In the records below, find the line containing "0 None false;" and the line containing "(** The order"; please repeat exactly the lines from one to the other, both included, and nothing more.

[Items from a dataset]
BEGIN

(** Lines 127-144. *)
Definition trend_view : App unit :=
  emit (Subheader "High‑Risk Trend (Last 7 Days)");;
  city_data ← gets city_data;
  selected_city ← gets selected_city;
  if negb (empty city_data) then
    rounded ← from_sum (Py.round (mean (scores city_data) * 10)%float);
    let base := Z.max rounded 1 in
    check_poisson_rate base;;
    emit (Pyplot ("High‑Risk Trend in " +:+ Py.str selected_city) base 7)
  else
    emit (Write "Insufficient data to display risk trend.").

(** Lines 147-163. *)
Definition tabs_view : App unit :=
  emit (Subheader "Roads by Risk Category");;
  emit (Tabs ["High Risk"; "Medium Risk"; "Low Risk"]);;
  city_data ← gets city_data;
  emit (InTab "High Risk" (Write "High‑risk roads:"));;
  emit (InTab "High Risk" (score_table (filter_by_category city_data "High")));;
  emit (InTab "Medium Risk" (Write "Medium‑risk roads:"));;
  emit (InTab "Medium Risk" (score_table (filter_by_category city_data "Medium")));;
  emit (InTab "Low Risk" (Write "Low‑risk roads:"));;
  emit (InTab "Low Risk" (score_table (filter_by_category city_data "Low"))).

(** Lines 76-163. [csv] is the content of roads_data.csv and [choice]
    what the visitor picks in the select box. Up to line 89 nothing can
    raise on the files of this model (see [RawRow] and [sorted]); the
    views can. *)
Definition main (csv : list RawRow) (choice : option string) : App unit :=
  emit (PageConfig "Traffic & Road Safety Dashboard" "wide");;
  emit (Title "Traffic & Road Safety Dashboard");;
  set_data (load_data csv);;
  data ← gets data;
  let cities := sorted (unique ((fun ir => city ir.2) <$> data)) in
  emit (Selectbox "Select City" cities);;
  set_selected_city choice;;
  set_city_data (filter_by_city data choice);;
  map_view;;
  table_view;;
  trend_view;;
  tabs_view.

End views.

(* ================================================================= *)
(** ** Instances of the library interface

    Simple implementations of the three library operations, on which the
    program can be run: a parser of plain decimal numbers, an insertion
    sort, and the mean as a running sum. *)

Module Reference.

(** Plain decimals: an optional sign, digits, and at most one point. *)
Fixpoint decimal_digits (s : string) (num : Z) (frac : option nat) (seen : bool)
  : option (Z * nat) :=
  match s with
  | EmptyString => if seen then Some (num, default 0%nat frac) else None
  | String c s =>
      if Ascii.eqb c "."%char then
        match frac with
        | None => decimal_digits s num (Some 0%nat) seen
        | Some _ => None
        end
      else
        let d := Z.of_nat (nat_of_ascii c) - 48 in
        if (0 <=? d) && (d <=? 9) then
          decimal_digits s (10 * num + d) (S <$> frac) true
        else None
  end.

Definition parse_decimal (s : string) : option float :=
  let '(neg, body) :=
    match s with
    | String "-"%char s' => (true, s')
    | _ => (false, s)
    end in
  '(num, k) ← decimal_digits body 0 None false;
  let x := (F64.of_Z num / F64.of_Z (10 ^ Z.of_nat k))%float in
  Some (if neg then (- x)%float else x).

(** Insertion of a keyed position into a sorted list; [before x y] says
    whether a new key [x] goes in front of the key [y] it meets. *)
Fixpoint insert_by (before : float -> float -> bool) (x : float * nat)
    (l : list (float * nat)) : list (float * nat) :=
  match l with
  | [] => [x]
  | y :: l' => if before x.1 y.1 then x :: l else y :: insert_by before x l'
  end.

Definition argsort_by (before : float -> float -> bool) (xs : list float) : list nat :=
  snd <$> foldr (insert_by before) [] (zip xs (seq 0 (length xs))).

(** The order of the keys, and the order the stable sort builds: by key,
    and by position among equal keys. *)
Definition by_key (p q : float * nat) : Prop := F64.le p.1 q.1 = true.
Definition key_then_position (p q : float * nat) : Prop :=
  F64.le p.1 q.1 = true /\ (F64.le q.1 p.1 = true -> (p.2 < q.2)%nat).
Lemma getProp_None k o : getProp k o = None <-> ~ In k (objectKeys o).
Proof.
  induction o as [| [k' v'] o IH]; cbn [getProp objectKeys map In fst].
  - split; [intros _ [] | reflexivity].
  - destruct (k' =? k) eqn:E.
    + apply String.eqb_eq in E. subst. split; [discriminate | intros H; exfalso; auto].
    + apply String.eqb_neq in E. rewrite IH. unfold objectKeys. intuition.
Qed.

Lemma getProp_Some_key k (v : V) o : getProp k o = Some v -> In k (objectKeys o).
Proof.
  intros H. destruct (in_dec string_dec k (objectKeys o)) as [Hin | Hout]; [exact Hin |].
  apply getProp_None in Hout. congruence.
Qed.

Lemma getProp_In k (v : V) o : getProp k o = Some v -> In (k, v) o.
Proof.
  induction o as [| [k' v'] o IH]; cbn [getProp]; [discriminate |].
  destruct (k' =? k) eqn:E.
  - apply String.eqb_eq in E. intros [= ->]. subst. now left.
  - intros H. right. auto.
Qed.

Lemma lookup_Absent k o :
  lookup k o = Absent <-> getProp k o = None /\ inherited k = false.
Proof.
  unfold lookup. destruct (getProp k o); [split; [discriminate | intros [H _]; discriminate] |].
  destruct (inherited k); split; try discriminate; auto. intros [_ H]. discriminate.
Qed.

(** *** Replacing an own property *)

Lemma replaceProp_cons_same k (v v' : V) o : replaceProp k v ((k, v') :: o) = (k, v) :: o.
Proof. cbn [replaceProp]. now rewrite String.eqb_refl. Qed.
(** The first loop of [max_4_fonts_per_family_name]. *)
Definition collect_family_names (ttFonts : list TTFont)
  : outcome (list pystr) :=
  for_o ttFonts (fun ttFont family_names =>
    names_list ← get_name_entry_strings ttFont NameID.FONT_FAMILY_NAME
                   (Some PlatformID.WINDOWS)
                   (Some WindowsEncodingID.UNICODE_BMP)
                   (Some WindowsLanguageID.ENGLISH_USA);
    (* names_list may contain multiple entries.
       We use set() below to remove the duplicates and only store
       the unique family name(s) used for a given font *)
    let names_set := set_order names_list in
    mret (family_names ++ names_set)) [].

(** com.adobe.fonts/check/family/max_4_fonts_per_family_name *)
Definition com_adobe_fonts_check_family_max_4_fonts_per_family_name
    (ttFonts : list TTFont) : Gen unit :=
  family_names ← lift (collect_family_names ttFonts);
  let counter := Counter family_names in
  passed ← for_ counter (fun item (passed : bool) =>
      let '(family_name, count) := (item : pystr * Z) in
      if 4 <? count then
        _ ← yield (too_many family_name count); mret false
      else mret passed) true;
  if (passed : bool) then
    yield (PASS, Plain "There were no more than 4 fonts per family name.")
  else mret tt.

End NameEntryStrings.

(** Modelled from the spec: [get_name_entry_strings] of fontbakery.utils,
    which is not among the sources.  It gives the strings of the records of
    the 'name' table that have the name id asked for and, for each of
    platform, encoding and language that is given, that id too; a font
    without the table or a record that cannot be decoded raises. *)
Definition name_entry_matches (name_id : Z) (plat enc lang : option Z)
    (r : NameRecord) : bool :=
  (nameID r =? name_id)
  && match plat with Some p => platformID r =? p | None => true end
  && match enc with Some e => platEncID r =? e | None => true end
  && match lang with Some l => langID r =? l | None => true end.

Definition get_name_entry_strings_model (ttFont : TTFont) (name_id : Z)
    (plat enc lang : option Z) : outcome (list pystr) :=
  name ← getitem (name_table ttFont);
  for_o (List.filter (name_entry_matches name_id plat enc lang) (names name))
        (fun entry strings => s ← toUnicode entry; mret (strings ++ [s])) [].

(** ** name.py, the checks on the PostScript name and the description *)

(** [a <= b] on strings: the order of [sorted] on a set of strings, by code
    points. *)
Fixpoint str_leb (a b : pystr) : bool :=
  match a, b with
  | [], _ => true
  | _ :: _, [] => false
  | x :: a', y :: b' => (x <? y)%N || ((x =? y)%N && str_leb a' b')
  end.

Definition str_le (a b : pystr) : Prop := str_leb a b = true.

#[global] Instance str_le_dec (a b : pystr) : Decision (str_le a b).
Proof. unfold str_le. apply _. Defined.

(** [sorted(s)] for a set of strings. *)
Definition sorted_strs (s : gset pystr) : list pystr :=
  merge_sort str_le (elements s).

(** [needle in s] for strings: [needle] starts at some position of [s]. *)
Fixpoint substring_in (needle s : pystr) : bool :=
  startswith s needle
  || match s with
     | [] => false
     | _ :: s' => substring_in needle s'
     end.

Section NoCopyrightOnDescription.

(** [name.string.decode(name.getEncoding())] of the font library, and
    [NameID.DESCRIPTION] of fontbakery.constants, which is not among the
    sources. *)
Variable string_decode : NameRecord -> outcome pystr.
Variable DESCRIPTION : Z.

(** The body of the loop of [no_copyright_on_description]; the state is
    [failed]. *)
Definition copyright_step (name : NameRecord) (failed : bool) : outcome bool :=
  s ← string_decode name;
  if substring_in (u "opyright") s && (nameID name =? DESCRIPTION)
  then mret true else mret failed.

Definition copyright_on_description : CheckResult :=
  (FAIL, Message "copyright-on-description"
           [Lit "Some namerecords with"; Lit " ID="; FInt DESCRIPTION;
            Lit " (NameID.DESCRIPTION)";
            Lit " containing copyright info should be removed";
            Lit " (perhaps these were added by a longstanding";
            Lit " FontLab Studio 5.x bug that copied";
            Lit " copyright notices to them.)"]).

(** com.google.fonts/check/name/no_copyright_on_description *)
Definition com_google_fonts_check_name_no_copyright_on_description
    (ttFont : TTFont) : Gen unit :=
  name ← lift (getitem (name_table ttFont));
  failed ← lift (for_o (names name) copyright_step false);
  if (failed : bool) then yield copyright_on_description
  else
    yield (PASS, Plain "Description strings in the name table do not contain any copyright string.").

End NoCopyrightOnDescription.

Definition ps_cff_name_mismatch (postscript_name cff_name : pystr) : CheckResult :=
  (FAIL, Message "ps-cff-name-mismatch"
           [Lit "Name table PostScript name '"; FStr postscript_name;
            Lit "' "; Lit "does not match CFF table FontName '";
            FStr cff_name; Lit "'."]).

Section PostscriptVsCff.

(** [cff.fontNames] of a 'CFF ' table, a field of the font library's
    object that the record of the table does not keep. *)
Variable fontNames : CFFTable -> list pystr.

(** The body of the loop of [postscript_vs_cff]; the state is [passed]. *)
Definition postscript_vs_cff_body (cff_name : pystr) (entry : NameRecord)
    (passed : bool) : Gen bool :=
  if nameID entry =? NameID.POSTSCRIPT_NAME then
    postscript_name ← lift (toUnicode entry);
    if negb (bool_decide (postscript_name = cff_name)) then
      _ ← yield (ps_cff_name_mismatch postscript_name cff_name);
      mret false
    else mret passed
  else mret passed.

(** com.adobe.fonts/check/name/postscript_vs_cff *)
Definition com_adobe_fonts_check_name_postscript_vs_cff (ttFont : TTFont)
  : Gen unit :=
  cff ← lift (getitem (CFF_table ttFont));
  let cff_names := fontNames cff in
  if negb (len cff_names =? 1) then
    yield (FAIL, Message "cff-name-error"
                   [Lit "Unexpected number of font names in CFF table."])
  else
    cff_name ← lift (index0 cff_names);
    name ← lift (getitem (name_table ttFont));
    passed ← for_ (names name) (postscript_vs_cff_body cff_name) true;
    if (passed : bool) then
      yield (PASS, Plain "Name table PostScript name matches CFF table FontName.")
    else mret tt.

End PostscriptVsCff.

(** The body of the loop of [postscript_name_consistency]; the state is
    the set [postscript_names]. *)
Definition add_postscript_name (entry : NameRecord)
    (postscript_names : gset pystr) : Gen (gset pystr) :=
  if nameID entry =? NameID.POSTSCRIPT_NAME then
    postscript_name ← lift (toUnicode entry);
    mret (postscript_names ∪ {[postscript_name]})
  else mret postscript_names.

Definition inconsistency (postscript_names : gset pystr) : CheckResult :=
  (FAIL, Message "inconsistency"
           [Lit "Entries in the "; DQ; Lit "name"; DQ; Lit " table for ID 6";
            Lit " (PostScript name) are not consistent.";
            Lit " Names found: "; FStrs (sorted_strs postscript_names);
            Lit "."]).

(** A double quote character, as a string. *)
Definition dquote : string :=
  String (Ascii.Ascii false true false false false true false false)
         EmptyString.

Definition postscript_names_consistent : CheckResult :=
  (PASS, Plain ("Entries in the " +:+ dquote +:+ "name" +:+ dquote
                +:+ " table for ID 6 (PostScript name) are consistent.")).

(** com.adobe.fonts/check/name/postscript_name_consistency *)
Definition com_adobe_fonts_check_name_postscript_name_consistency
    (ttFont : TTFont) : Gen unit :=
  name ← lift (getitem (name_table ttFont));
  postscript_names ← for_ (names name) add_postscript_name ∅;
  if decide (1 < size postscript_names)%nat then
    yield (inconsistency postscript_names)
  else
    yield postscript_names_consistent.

END

_Written response_.
  '(num, k) ← decimal_digits body 0 None false;
  let x := (F64.of_Z num / F64.of_Z (10 ^ Z.of_nat k))%float in
  Some (if neg then (- x)%float else x).

(** Insertion of a keyed position into a sorted list; [before x y] says
    whether a new key [x] goes in front of the key [y] it meets. *)
Fixpoint insert_by (before : float -> float -> bool) (x : float * nat)
    (l : list (float * nat)) : list (float * nat) :=
  match l with
  | [] => [x]
  | y :: l' => if before x.1 y.1 then x :: l else y :: insert_by before x l'
  end.

Definition argsort_by (before : float -> float -> bool) (xs : list float) : list nat :=
  snd <$> foldr (insert_by before) [] (zip xs (seq 0 (length xs))).

(** The order of the keys, and the order the stable sort builds: by key,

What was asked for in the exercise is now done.